#### TASK DIRECTIONS:
There is one span to output from the data below: the lines starting at the line with "(* ===== verification/MetaDataBackends.v" and ending at the line with "kv_put_spec : forall". Output it exactly, ends included, nothing more.

#### RECORDS FOR THIS TASK:
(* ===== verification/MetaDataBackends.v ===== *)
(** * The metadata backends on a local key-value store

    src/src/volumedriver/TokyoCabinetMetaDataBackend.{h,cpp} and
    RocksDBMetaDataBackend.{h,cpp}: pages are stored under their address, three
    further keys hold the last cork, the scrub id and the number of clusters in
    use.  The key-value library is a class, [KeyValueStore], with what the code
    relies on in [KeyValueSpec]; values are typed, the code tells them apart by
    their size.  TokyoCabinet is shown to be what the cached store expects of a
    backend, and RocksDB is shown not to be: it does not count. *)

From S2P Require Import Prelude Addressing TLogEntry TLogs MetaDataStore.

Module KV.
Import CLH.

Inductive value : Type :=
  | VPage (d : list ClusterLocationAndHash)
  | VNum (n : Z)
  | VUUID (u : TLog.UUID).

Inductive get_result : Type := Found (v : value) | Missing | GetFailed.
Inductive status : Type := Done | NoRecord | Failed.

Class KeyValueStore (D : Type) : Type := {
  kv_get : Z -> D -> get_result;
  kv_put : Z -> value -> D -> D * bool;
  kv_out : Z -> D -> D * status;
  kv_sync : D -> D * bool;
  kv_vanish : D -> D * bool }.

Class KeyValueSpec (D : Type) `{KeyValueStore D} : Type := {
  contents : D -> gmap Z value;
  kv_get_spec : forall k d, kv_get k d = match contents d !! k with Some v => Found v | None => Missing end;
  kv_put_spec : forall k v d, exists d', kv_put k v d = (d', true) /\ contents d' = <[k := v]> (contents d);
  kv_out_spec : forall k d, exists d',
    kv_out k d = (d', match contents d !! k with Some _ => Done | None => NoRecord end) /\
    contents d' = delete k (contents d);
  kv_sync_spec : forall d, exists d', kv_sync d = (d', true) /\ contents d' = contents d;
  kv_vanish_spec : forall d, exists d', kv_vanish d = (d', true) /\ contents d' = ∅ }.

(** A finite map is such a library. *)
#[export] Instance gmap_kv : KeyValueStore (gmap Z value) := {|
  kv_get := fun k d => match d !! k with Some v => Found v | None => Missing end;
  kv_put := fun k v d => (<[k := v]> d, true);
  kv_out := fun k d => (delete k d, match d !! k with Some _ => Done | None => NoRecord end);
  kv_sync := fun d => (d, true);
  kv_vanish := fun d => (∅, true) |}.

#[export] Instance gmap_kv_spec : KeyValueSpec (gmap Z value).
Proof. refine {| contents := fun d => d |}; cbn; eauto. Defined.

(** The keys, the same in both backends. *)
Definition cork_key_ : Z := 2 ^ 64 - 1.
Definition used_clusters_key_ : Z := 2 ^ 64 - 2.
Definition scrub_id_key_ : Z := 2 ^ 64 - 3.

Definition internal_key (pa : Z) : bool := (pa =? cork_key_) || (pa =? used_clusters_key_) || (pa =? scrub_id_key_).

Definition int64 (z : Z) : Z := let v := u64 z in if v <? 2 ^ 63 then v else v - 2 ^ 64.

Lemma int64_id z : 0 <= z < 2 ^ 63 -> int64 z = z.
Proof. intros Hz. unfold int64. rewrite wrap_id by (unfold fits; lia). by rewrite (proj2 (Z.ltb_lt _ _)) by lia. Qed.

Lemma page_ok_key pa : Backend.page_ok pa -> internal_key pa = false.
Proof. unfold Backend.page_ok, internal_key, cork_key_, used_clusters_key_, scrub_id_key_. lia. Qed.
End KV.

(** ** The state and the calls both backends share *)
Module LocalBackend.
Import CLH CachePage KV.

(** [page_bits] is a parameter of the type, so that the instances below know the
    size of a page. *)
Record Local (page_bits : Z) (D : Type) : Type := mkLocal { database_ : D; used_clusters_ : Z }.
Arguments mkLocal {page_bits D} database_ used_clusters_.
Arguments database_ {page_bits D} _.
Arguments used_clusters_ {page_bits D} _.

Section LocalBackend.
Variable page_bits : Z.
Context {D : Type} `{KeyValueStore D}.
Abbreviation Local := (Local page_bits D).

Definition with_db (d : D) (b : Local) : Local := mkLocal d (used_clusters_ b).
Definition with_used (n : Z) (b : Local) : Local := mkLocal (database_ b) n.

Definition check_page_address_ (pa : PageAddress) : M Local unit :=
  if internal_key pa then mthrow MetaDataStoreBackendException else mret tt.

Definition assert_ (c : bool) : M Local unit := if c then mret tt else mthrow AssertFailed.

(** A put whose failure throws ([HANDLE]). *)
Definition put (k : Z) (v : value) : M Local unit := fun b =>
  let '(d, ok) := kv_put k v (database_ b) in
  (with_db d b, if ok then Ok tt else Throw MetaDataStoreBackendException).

* * *

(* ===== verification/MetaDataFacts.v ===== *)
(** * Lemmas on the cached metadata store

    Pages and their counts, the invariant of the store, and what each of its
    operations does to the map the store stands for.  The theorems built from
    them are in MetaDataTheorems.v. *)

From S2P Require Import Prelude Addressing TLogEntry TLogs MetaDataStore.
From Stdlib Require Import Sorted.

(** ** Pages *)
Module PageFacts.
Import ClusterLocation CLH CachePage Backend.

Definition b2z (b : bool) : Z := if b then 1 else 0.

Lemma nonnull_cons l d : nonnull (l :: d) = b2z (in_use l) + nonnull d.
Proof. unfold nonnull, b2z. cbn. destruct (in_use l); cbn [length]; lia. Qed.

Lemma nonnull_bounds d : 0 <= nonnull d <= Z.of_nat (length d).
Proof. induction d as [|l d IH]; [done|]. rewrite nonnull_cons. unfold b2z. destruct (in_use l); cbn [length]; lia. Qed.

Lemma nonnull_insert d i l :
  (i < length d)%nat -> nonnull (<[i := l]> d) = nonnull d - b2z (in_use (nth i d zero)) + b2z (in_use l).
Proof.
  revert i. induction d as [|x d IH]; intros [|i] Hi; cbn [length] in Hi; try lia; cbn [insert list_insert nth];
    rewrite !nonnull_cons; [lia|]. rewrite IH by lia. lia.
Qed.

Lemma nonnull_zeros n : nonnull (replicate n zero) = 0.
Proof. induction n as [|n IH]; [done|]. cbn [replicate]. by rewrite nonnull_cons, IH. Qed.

#### RESPONSE:
(* ===== verification/MetaDataBackends.v ===== *)
(** * The metadata backends on a local key-value store

    src/src/volumedriver/TokyoCabinetMetaDataBackend.{h,cpp} and
    RocksDBMetaDataBackend.{h,cpp}: pages are stored under their address, three
    further keys hold the last cork, the scrub id and the number of clusters in
    use.  The key-value library is a class, [KeyValueStore], with what the code
    relies on in [KeyValueSpec]; values are typed, the code tells them apart by
    their size.  TokyoCabinet is shown to be what the cached store expects of a
    backend, and RocksDB is shown not to be: it does not count. *)

From S2P Require Import Prelude Addressing TLogEntry TLogs MetaDataStore.

Module KV.
Import CLH.

Inductive value : Type :=
  | VPage (d : list ClusterLocationAndHash)
  | VNum (n : Z)
  | VUUID (u : TLog.UUID).

Inductive get_result : Type := Found (v : value) | Missing | GetFailed.
Inductive status : Type := Done | NoRecord | Failed.

Class KeyValueStore (D : Type) : Type := {
  kv_get : Z -> D -> get_result;
  kv_put : Z -> value -> D -> D * bool;
  kv_out : Z -> D -> D * status;
  kv_sync : D -> D * bool;
  kv_vanish : D -> D * bool }.

Class KeyValueSpec (D : Type) `{KeyValueStore D} : Type := {
  contents : D -> gmap Z value;
  kv_get_spec : forall k d, kv_get k d = match contents d !! k with Some v => Found v | None => Missing end;
  kv_put_spec : forall k v d, exists d', kv_put k v d = (d', true) /\ contents d' = <[k := v]> (contents d);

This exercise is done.